Impact of Systemic Pulmonary Shunt for Tetralogy of Fallot on Pulmonary Valve Annulus Growth and Long-Term Pulmonary Valve Function
Friday, January 24, 2025
12:41pm – 12:48pm PT
Location: Exhibit Hall Theater 2
T. Hataoka1, F. Shikata2, T. Okamura3, N. Oka4, T. Tomoyasu5, M. Kaneko5, Y. Matsunaga1, K. Matsui5, S. Horie6, K. Miyaji6 1Gunma Children's Medical Center, Shibukawa, Gumma 2Kitasato University, Sagamihara City, KNG 3Gunma Children's Medical Center, Tokyo, Gumma 4Jichi Children's Medical Center Tochigi, Shimotsuke, Tochigi, Tochigi 5Jichi Children's Medical Center Tochigi, Shimotsuke, Tochigi 6Dept. of Cardivascular Surgery, Kitasato University School of Med, Sagamihara, Kanagawa
Disclosure(s):
Tsutomu Hataoka: No financial relationships to disclose
Purpose: This study aims to evaluate the growth of small pulmonary valve annulus (PVA) after systemic pulmonary shunt (SPS) in patients with tetralogy of Fallot (TOF) and to assess its impact on the long-term pulmonary valve function after intracardiac repair (ICR). Methods: We conducted a retrospective review of 54 patients who underwent SPS out of 143 patients who received ICR for TOF at three institutions between 2005 and 2023. Valve-sparing repair (VSR) was considered when the PVA Z score was -3.0 or higher. We compared the VSR group (16 cases, 30%) with the transannular patch (TAP) group (38 cases, 70%) with the surgical outcomes. Right ventricular outflow tract stenosis (RVOTS) was defined as a pressure gradient of 50 mmHg or more, and pulmonary regurgitation (PR) was defined as moderate or worse, both assessed by echocardiography. Continuous variables were expressed as median and interquartile range. Results: There were no surgical or long-term deaths.
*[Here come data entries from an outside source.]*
(* ===== verification/VaultRoutes.v ===== *)
(** * Vault routes ([web/routes/vaultRoutes.js])

    The encrypted blobs, the flags the server enforces, shared secrets, emergency
    access, the wipe and the audit log. *)
From S2P Require Import Prelude JsRuntime JsText Json Base64 FileCrypto StateStore RateLimiter ServerState ServerLogic SsrfGuard ServerAudit LoginRoute AccountRoutes LoginSpec.

Section routes.
Context {S : Type} {HS : StateStore S} {SH : ServerHash} {SP : ServerPassword} {TG : TotpGenerator} {JW : Jwe}
        {JC : JsCase} {SE : ServerEnv} (audit_key : bytes).

(** ** Encrypted blobs *)

(** GET of a resource. *)
Definition get_blob (now : Z) (cookie : option jsstr) (name : string) (fallback : json) : H S reply :=
  a ← requireAuth now cookie;
  v ← gets (readUserBlob (au_id a) name fallback);
  mret (RJson v).

(** PUT of a resource: the body must have a text [data], within the limit. *)
Definition put_blob (now : Z) (cookie : option jsstr) (c : Csrf) (name : string) (limit : option Z) (body : json) : H S reply :=
  a ← guarded now cookie c;
  match as_string (prop "data" body) with
  | None => stop (RErr 400 "invalid_input")
  | Some data =>
      _ ← stop_if (match limit with Some n => len data >? n | None => false end) (RErr 413 "payload_too_large");
      _ ← writeUserBlob (au_id a) name body;
      mret ROk
  end.

(** DELETE of a mirrored configuration. *)
Definition clear_blob (now : Z) (cookie : option jsstr) (c : Csrf) (name : string) : H S reply :=
  a ← guarded now cookie c;
  _ ← writeUserBlob (au_id a) name (JObj [(js "data", JNull)]);
  mret ROk.

Definition put_credentials (now : Z) (cookie : option jsstr) (c : Csrf) := put_blob now cookie c "credentials" None.
Definition put_folders (now : Z) (cookie : option jsstr) (c : Csrf) := put_blob now cookie c "folders" None.
Definition put_asset_holder (now : Z) (cookie : option jsstr) (c : Csrf) := put_blob now cookie c "asset_holder" None.
Definition put_profile (now : Z) (cookie : option jsstr) (c : Csrf) := put_blob now cookie c "profile" None.
Definition put_travel_vault (now : Z) (cookie : option jsstr) (c : Csrf) := put_blob now cookie c "travel_vault" (Some (5 * 1024 * 1024)).
Definition put_travel_config (now : Z) (cookie : option jsstr) (c : Csrf) := put_blob now cookie c "travel_config" (Some (64 * 1024)).
Definition put_duress_config (now : Z) (cookie : option jsstr) (c : Csrf) := put_blob now cookie c "duress_config" (Some (64 * 1024)).

Definition no_data : json := JObj [(js "data", JNull)].
Definition get_credentials (now : Z) (cookie : option jsstr) := get_blob now cookie "credentials" (JArr []).
Definition get_folders (now : Z) (cookie : option jsstr) := get_blob now cookie "folders" (JArr []).
Definition get_asset_holder (now : Z) (cookie : option jsstr) :=
  get_blob now cookie "asset_holder" (JObj [(js "emails", JArr []); (js "phoneNumbers", JArr []); (js "u2fKeys", JArr [])]).
Definition get_travel_vault (now : Z) (cookie : option jsstr) := get_blob now cookie "travel_vault" no_data.
Definition get_travel_config (now : Z) (cookie : option jsstr) := get_blob now cookie "travel_config" no_data.
Definition get_duress_config (now : Z) (cookie : option jsstr) := get_blob now cookie "duress_config" no_data.
Definition get_profile (now : Z) (cookie : option jsstr) :=
  get_blob now cookie "profile" (JObj [(js "firstName", JStr []); (js "lastName", JStr []); (js "email", JStr [])]).
Definition get_mfa (now : Z) (cookie : option jsstr) :=
  let off := (js "enabled", JBool false) in
  let keys := JObj [off; (js "credentials", JArr [])] in
  get_blob now cookie "mfa_config"
    (JObj [(js "totp", JObj [off]); (js "webauthn", keys); (js "passkey", keys); (js "platform", keys); (js "email", JObj [off]);
           (js "passwordlessEnabled", JBool false)]).

Definition delete_travel_vault (now : Z) (cookie : option jsstr) (c : Csrf) := clear_blob now cookie c "travel_vault".
Definition delete_travel_config (now : Z) (cookie : option jsstr) (c : Csrf) := clear_blob now cookie c "travel_config".
Definition delete_duress_config (now : Z) (cookie : option jsstr) (c : Csrf) := clear_blob now cookie c "duress_config".

(** ** Flags the server enforces *)

(** PUT /api/vault/duress-enforce; [maxAttempts] is [Number(...)], 0 when it is
    no number. *)
Definition put_duress_enforce (now : Z) (cookie : option jsstr) (c : Csrf) (armed : option bool) (maxAttempts : Z) : H S reply :=
  a ← guarded now cookie c;
  match armed with
  | None => stop (RErr 400 "invalid_input")
  | Some armed =>
      let max := clamp_attempts maxAttempts in
      r ← update_id (au_id a) (λ u, Some (set_duress (if armed then Some max else None) 0 u));
      match r with
      | Updated u => _ ← on_store_ (resetAccountFailures (u_emailHash u)); mret ROk
      | _ => stop (RErr 401 "user_not_found")
      end
  end.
The median age at SPS was 44 days (20–101), and at ICR was 9.3 months (5.0–14.7). The follow-up period after ICR was 6.9 years (2.8–9.9). The PVA Z score significantly increased post-SPS in the VSR group (pre-SPS to pre-ICR: VSR group, -3.2 (-5.0–-2.6) to -1.9 (-3.4–-1.2); TAP group, -4.3 (-5.7–-2.7) to -3.1 (-4.9–-1.9), P=0.03). Ten years after ICR, the PR-free rate was significantly better in the VSR group (63% vs. 24%, P=0.009). The two groups had no significant differences in the RVOTS-free rate (84% vs. 93%, P=0.73) and the reintervention-free rate (65% vs. 65%, P=0.93). Multivariate analysis revealed that a pre-SPS PVA Z score (P=0.03) was a significant factor in achieving a PVA Z score of -3.0 or higher post-SPS, with a cut-off value of -4.1 (AUC: 0.76) determined by ROC analysis. Conclusion: SPS for TOF promotes PVA growth, and long-term pulmonary valve function is favorable following VSR.
Identify the source of the funding for this research project: This research received no specific grant from any funding agency in the public, commercial, or not-for-profit sectors.